*** Opening Material for the task ***

(** An invalidated line keeps its bytes. *)
Lemma handle_keeps_data_witness :
  exists r s', demo_handle Command.Inv 0%N false shared_start = Ok (r, s') /\
    L1CacheLine.getData <$> lines s' = [[1; 2; 3; 4; 5; 6; 7; 8]; [0; 0; 0; 0; 0; 0; 0; 0]].
Proof.
  destruct (succeeds_run (demo_handle Command.Inv 0%N false) shared_start) as (r & s' & H);
    [by vm_compute|].
  exists r, s'. split; [done|]. by apply handle_keeps_data in H as ->.
Defined.

(** A fetch-and-invalidate of a locked line waits; a read of another address of its set,
    for which it is the victim, does not take it. *)
Definition crowded_start : L1 LRU.t := demo_l1 [locked_line; empty_line 1] [mem_message 1 16 [] Command.GetS].
Lemma locked_line_protected_witness :
  (exists r s' l', demo_handle Command.FetchInv 0%N false locked_start = Ok (r, s') /\
    lines s' !! 0%nat = Some l' /\ same_content locked_line l') /\
  exists r s' l', demo_handle Command.GetS 0%N false crowded_start = Ok (r, s') /\
    lines s' !! 0%nat = Some l' /\ same_content locked_line l'.
Proof.
  split.
  - destruct (succeeds_run (demo_handle Command.FetchInv 0%N false) locked_start) as (r & s' & H);
      [by vm_compute|].
    destruct (locked_line_protected _ _ Command.FetchInv _ _ _ _ _ 0 locked_line H) as (l' & Hl' & Hc);
      [done|split; [done|by vm_compute]|by intros [[=] _]|].
    exists r, s', l'. done.
  - destruct (succeeds_run (demo_handle Command.GetS 0%N false) crowded_start) as (r & s' & H);
      [by vm_compute|].
    destruct (locked_line_protected _ _ Command.GetS _ _ _ _ _ 0 locked_line H) as (l' & Hl' & Hc);
      [done|split; [done|by vm_compute]| |exists r, s', l'; done].
    intros (_ & e & He & Ha). vm_compute in He. injection He as <-. by vm_compute in Ha.
Defined.

Lemma handle_keeps_mshr_wf_witness :
  exists r s', demo_handle Command.GetS 0%N false demo_start = Ok (r, s') /\
    getSize (mshr_ (cc s')) <= 4.
Proof.
  destruct (succeeds_run (demo_handle Command.GetS 0%N false) demo_start) as (r & s' & H);
    [by vm_compute|].
  exists r, s'. split; [done|].
  apply (handle_keeps_mshr_wf _ _ 4) in H as (_ & _ & Hn); [by apply Hn|apply reach_new].
Defined.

*** Closing Material for the task ***

Task prompt -
Would you please write out the entries again exactly?

Answer to this exercise -
(** An invalidated line keeps its bytes. *)
Lemma handle_keeps_data_witness :
  exists r s', demo_handle Command.Inv 0%N false shared_start = Ok (r, s') /\
    L1CacheLine.getData <$> lines s' = [[1; 2; 3; 4; 5; 6; 7; 8]; [0; 0; 0; 0; 0; 0; 0; 0]].
Proof.
  destruct (succeeds_run (demo_handle Command.Inv 0%N false) shared_start) as (r & s' & H);
    [by vm_compute|].
  exists r, s'. split; [done|]. by apply handle_keeps_data in H as ->.
Defined.

(** A fetch-and-invalidate of a locked line waits; a read of another address of its set,
    for which it is the victim, does not take it. *)
Definition crowded_start : L1 LRU.t := demo_l1 [locked_line; empty_line 1] [mem_message 1 16 [] Command.GetS].
Lemma locked_line_protected_witness :
  (exists r s' l', demo_handle Command.FetchInv 0%N false locked_start = Ok (r, s') /\
    lines s' !! 0%nat = Some l' /\ same_content locked_line l') /\
  exists r s' l', demo_handle Command.GetS 0%N false crowded_start = Ok (r, s') /\
    lines s' !! 0%nat = Some l' /\ same_content locked_line l'.
Proof.
  split.
  - destruct (succeeds_run (demo_handle Command.FetchInv 0%N false) locked_start) as (r & s' & H);
      [by vm_compute|].
    destruct (locked_line_protected _ _ Command.FetchInv _ _ _ _ _ 0 locked_line H) as (l' & Hl' & Hc);
      [done|split; [done|by vm_compute]|by intros [[=] _]|].
    exists r, s', l'. done.
  - destruct (succeeds_run (demo_handle Command.GetS 0%N false) crowded_start) as (r & s' & H);
      [by vm_compute|].
    destruct (locked_line_protected _ _ Command.GetS _ _ _ _ _ 0 locked_line H) as (l' & Hl' & Hc);
      [done|split; [done|by vm_compute]| |exists r, s', l'; done].
    intros (_ & e & He & Ha). vm_compute in He. injection He as <-. by vm_compute in Ha.
Defined.

Lemma handle_keeps_mshr_wf_witness :
  exists r s', demo_handle Command.GetS 0%N false demo_start = Ok (r, s') /\
    getSize (mshr_ (cc s')) <= 4.
Proof.
  destruct (succeeds_run (demo_handle Command.GetS 0%N false) demo_start) as (r & s' & H);
    [by vm_compute|].
  exists r, s'. split; [done|].
  apply (handle_keeps_mshr_wf _ _ 4) in H as (_ & _ & Hn); [by apply Hn|apply reach_new].
Defined.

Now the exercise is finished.